(* ===== verification/Protocol.v ===== *)
(** * The MySQL protocol (mysql/protocol.go)

    Packets, length-encoded integers and strings, and the packets a server
    answers with. What is written goes to an output; writing does not fail. *)

From S2P Require Import Prelude GoLib Types RowCodec Page PageCache TableFile Crypto Json Wal Storage Functions Script Auth Ast Eval Select Dml.
Local Open Scope Z_scope.

(** ** Constants *)

Definition ProtocolVersion : Z := 10.
Definition CLIENT_CONNECT_WITH_DB : Z := 0x00000008.
Definition CLIENT_PLUGIN_AUTH : Z := 0x00080000.
(** The flags that are set, of long passwords to plugin data. *)
Definition DEFAULT_CAPABILITIES : Z :=
  fold_left Z.lor [0x1; 0x4; 0x80; 0x200; 0x2000; 0x8000; 0x10000; 0x20000; 0x40000; CLIENT_PLUGIN_AUTH; 0x100000; 0x200000] 0.

Definition AUTH_PLUGIN_NAME : bytes := str "mysql_native_password".
Definition AUTH_PLUGIN_CACHING_SHA2 : bytes := str "caching_sha2_password".
Definition AUTH_SWITCH_REQUEST : Z := 0xfe.

Definition COM_QUIT : Z := 0x01.
Definition COM_INIT_DB : Z := 0x02.
Definition COM_QUERY : Z := 0x03.
Definition COM_FIELD_LIST : Z := 0x04.
Definition COM_STATISTICS : Z := 0x09.
Definition COM_PING : Z := 0x0e.
Definition COM_STMT_PREPARE : Z := 0x16.
Definition COM_STMT_EXECUTE : Z := 0x17.
Definition COM_STMT_CLOSE : Z := 0x19.

Definition MYSQL_TYPE_TINY : Z := 0x01.
Definition MYSQL_TYPE_SHORT : Z := 0x02.
Definition MYSQL_TYPE_LONG : Z := 0x03.
Definition MYSQL_TYPE_FLOAT : Z := 0x04.
Definition MYSQL_TYPE_DOUBLE : Z := 0x05.
Definition MYSQL_TYPE_LONGLONG : Z := 0x08.
Definition MYSQL_TYPE_INT24 : Z := 0x09.
Definition MYSQL_TYPE_YEAR : Z := 0x0d.
Definition MYSQL_TYPE_VAR_STRING : Z := 0xfd.

Definition OK_HEADER : Z := 0x00.
Definition EOF_HEADER : Z := 0xfe.
Definition ERR_HEADER : Z := 0xff.

(** ** Packets *)

(** One packet of the input, and the rest; none where the input ends. *)
Definition ReadPacket (input : bytes) : option (bytes * bytes) :=
  if (length input <? 4)%nat then None
  else
    let length_ := Z.to_nat (get_le (take 3 input)) in
    let rest := drop 4 input in
    if (length rest <? length_)%nat then None else Some (take length_ rest, drop length_ rest).

Record PacketWriter := mkWriter { output : bytes; sequence : Z }.
Definition ResetSequence (w : PacketWriter) : PacketWriter := mkWriter (output w) 0.

Definition max_packet : Z := 0xffffff.
Definition one_byte (n : Z) : bytes := [byte.of_Z n].
Definition writePacketInternal (data : bytes) (w : PacketWriter) : PacketWriter :=
  mkWriter (output w ++ put_le 3 (zlen data) ++ one_byte (sequence w) ++ data) (u8 (sequence w + 1)).
(** Large packets are split; what is left when the length is a multiple of
    the largest is nothing, not an empty packet. *)
Fixpoint write_chunks (fuel : nat) (data : bytes) (w : PacketWriter) : PacketWriter :=
  match fuel, data with
  | S n, _ :: _ => write_chunks n (drop (Z.to_nat max_packet) data) (writePacketInternal (take (Z.to_nat max_packet) data) w)
  | _, _ => w
  end.
Definition WritePacket (data : bytes) (w : PacketWriter) : PacketWriter :=
  if max_packet <? zlen data then write_chunks (length data) data w else writePacketInternal data w.

(** ** Integers and strings *)

Definition writeLengthEncodedInt (n : Z) : bytes :=
  if n <=? 250 then one_byte n
  else if n <=? 0xffff then one_byte 0xfc ++ put_le 2 n
  else if n <=? 0xffffff then one_byte 0xfd ++ put_le 3 n
  else one_byte 0xfe ++ put_le 8 n.
Definition writeLengthEncodedString (s : bytes) : bytes := writeLengthEncodedInt (zlen s) ++ s.
Definition writeUint16 (n : Z) : bytes := put_le 2 n.
Definition writeUint32 (n : Z) : bytes := put_le 4 n.

(** The integer and the number of bytes it takes; none where there are too
    few. *)
Definition ReadLengthEncodedInt (data : bytes) : option (Z * Z) :=
  match data with
  | [] => None
  | b :: rest =>
    let field (n : nat) := if (length rest <? n)%nat then None else Some (get_le (take n rest), Z.of_nat n + 1) in
    let b := byte.unsigned b in
    if b =? 0xfb then Some (0, 1)
    else if b =? 0xfc then field 2%nat
    else if b =? 0xfd then field 3%nat
    else if b =? 0xfe then field 8%nat
    else Some (b, 1)
  end.

(** [data[lo:hi]] *)
Definition go_slice (lo hi : Z) (data : bytes) : outcome unit bytes :=
  if (0 <=? lo) && (lo <=? hi) && (hi <=? zlen data) then Ok (slice (Z.to_nat lo) (Z.to_nat hi) data) else Panic.

(** The length is an unsigned integer, which becomes a signed one. *)
Definition ReadLengthEncodedString (data : bytes) : outcome unit (bytes * Z) :=
  match ReadLengthEncodedInt data with
  | None => Err tt
  | Some (length_, n) =>
    let total := i64 (n + i64 length_) in
    if zlen data <? total then Err tt else s ← go_slice n total data; Ok (s, total)
  end.

Fixpoint count_digits (fuel : nat) (n : Z) : nat :=
  match fuel with O => 0%nat | S k => if 0 <? n then S (count_digits k (n / 10)) else 0%nat end.
(** Digits from the right, up to position [i]. *)
Fixpoint fill_digits (i : nat) (n : Z) (result : bytes) : bytes :=
  match i with
  | O => result
  | S j => if 0 <? n then fill_digits j (n / 10) (<[j := byte.of_Z (48 + n mod 10)]> result) else result
  end.
Definition digits_of (width : nat) (sign : bytes) (n : Z) : bytes :=
  let result := sign ++ repeat Byte.x00 width in fill_digits (length result) n result.
Definition int64ToString (n : Z) : bytes :=
  if n =? 0 then str "0"
  else if n =? - 2 ^ 63 then str "-9223372036854775808"
  else if n <? 0 then digits_of (count_digits 20 (- n)) (str "-") (- n)
  else digits_of (count_digits 20 n) [] n.
Definition uint64ToString (n : Z) : bytes := if n =? 0 then str "0" else digits_of (count_digits 20 n) [] n.

Section Answers.
Context `{GoRuntime}.
(** strconv.FormatFloat(f, 'f', -1, 64) *)
Context (format_float : float64 -> bytes).

Definition is_signed (k : IntKind) : bool :=
  match k with KInt | KInt8 | KInt16 | KInt32 | KInt64 => true | _ => false end.
(** The text of a datum; any other type, as a time, is the empty text. *)
Definition anyToString (d : GoData) : bytes :=
  match d with
  | GNil => []
  | GString s | GBytes s => s
  | GInt k n => if is_signed k then int64ToString n else uint64ToString n
  | GFloat32 f => format_float (float_of_float32 f)
  | GFloat64 f => format_float f
  | GBool b => if b then str "1" else str "0"
  | GTime _ | GOther _ _ => []
  end.

(** ** What a server answers with *)

Definition ok_packet (affectedRows insertID status warnings : Z) (message : bytes) : bytes :=
  one_byte OK_HEADER ++ writeLengthEncodedInt affectedRows ++ writeLengthEncodedInt insertID ++ writeUint16 status ++ writeUint16 warnings
  ++ match message with [] => [] | _ => writeLengthEncodedString message end.
Definition WriteOK (affectedRows insertID status warnings : Z) (message : bytes) : PacketWriter -> PacketWriter :=
  WritePacket (ok_packet affectedRows insertID status warnings message).
Definition WriteAuthMoreData (data : bytes) : PacketWriter -> PacketWriter := WritePacket (one_byte 0x01 ++ data).
Definition WriteEOF (status : Z) : PacketWriter -> PacketWriter :=
  WritePacket (one_byte EOF_HEADER ++ one_byte 0 ++ one_byte 0 ++ put_le 2 status).
Definition WriteError (code : Z) (sqlState message : bytes) : PacketWriter -> PacketWriter :=
  WritePacket (one_byte ERR_HEADER ++ writeUint16 code ++ str "#" ++ take 5 (if zlen sqlState <? 5 then str "HY000" else sqlState) ++ message).
Definition WriteResultHeader (columnCount : Z) : PacketWriter -> PacketWriter := WritePacket (writeLengthEncodedInt columnCount).
Definition WriteColumnDefinition (schema table orgTable name orgName : bytes) (columnLength charset columnType decimals flags : Z)
  : PacketWriter -> PacketWriter :=
  WritePacket (writeLengthEncodedString (str "def") ++ writeLengthEncodedString schema ++ writeLengthEncodedString table
    ++ writeLengthEncodedString orgTable ++ writeLengthEncodedString name ++ writeLengthEncodedString orgName
    ++ one_byte 0x0c ++ writeUint16 charset ++ writeUint32 columnLength ++ one_byte columnType ++ writeUint16 flags
    ++ one_byte decimals ++ one_byte 0 ++ one_byte 0).

Definition is_nil (d : GoData) : bool := match d with GNil => true | _ => false end.
Definition row_packet (values : list GoData) : bytes :=
  concat (map (fun d => if is_nil d then one_byte 0xfb else writeLengthEncodedString (anyToString d)) values).
Definition WriteRowData (values : list GoData) : PacketWriter -> PacketWriter := WritePacket (row_packet values).

(** The bit of each value that is NULL, after two that are reserved. *)
Definition set_bit (i : nat) (bitmap : bytes) : bytes :=
  alter (fun b => byte.of_Z (Z.lor (byte.unsigned b) (Z.shiftl 1 (Z.of_nat i mod 8)))) (i / 8)%nat bitmap.
Definition null_bitmap (values : list GoData) : bytes :=
  fold_left (fun m '(i, d) => if is_nil d then set_bit (i + 2) m else m) (imap pair values) (repeat Byte.x00 ((length values + 7 + 2) / 8)).
Definition binary_row_packet (values : list GoData) : bytes :=
  one_byte 0 ++ null_bitmap values ++ concat (map (fun d => if is_nil d then [] else writeLengthEncodedString (anyToString d)) values).
Definition WriteBinaryRowData (values : list GoData) : PacketWriter -> PacketWriter := WritePacket (binary_row_packet values).
End Answers.

(** ** Passwords *)

Definition byte_xor (a b : byte) : byte := byte.of_Z (Z.lxor (byte.unsigned a) (byte.unsigned b)).
Definition xor_bytes (a b : bytes) : bytes := zip_with byte_xor a b.

Section Passwords.
Context `{Digests}.

(** What a client answers to the salt; the digests have 20 bytes. *)
Definition NativePasswordAuth (password salt : bytes) : bytes :=
  match password with
  | [] => []
  | _ => let hash1 := sha1 password in xor_bytes hash1 (sha1 (salt ++ sha1 hash1))
  end.
End Passwords.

+===+

[WHAT THE TASK REQUIRES]
Reproduce the entries above exactly, but only the lines between the line holding "Definition COM_PING : Z := 0x0e." and the line holding "max_packet) data) w)", inclusive.

[RESPONSE TO THE TASK]
Definition COM_PING : Z := 0x0e.
Definition COM_STMT_PREPARE : Z := 0x16.
Definition COM_STMT_EXECUTE : Z := 0x17.
Definition COM_STMT_CLOSE : Z := 0x19.

Definition MYSQL_TYPE_TINY : Z := 0x01.
Definition MYSQL_TYPE_SHORT : Z := 0x02.
Definition MYSQL_TYPE_LONG : Z := 0x03.
Definition MYSQL_TYPE_FLOAT : Z := 0x04.
Definition MYSQL_TYPE_DOUBLE : Z := 0x05.
Definition MYSQL_TYPE_LONGLONG : Z := 0x08.
Definition MYSQL_TYPE_INT24 : Z := 0x09.
Definition MYSQL_TYPE_YEAR : Z := 0x0d.
Definition MYSQL_TYPE_VAR_STRING : Z := 0xfd.

Definition OK_HEADER : Z := 0x00.
Definition EOF_HEADER : Z := 0xfe.
Definition ERR_HEADER : Z := 0xff.

(** ** Packets *)

(** One packet of the input, and the rest; none where the input ends. *)
Definition ReadPacket (input : bytes) : option (bytes * bytes) :=
  if (length input <? 4)%nat then None
  else
    let length_ := Z.to_nat (get_le (take 3 input)) in
    let rest := drop 4 input in
    if (length rest <? length_)%nat then None else Some (take length_ rest, drop length_ rest).

Record PacketWriter := mkWriter { output : bytes; sequence : Z }.
Definition ResetSequence (w : PacketWriter) : PacketWriter := mkWriter (output w) 0.

Definition max_packet : Z := 0xffffff.
Definition one_byte (n : Z) : bytes := [byte.of_Z n].
Definition writePacketInternal (data : bytes) (w : PacketWriter) : PacketWriter :=
  mkWriter (output w ++ put_le 3 (zlen data) ++ one_byte (sequence w) ++ data) (u8 (sequence w + 1)).
(** Large packets are split; what is left when the length is a multiple of
    the largest is nothing, not an empty packet. *)
Fixpoint write_chunks (fuel : nat) (data : bytes) (w : PacketWriter) : PacketWriter :=
  match fuel, data with
  | S n, _ :: _ => write_chunks n (drop (Z.to_nat max_packet) data) (writePacketInternal (take (Z.to_nat max_packet) data) w)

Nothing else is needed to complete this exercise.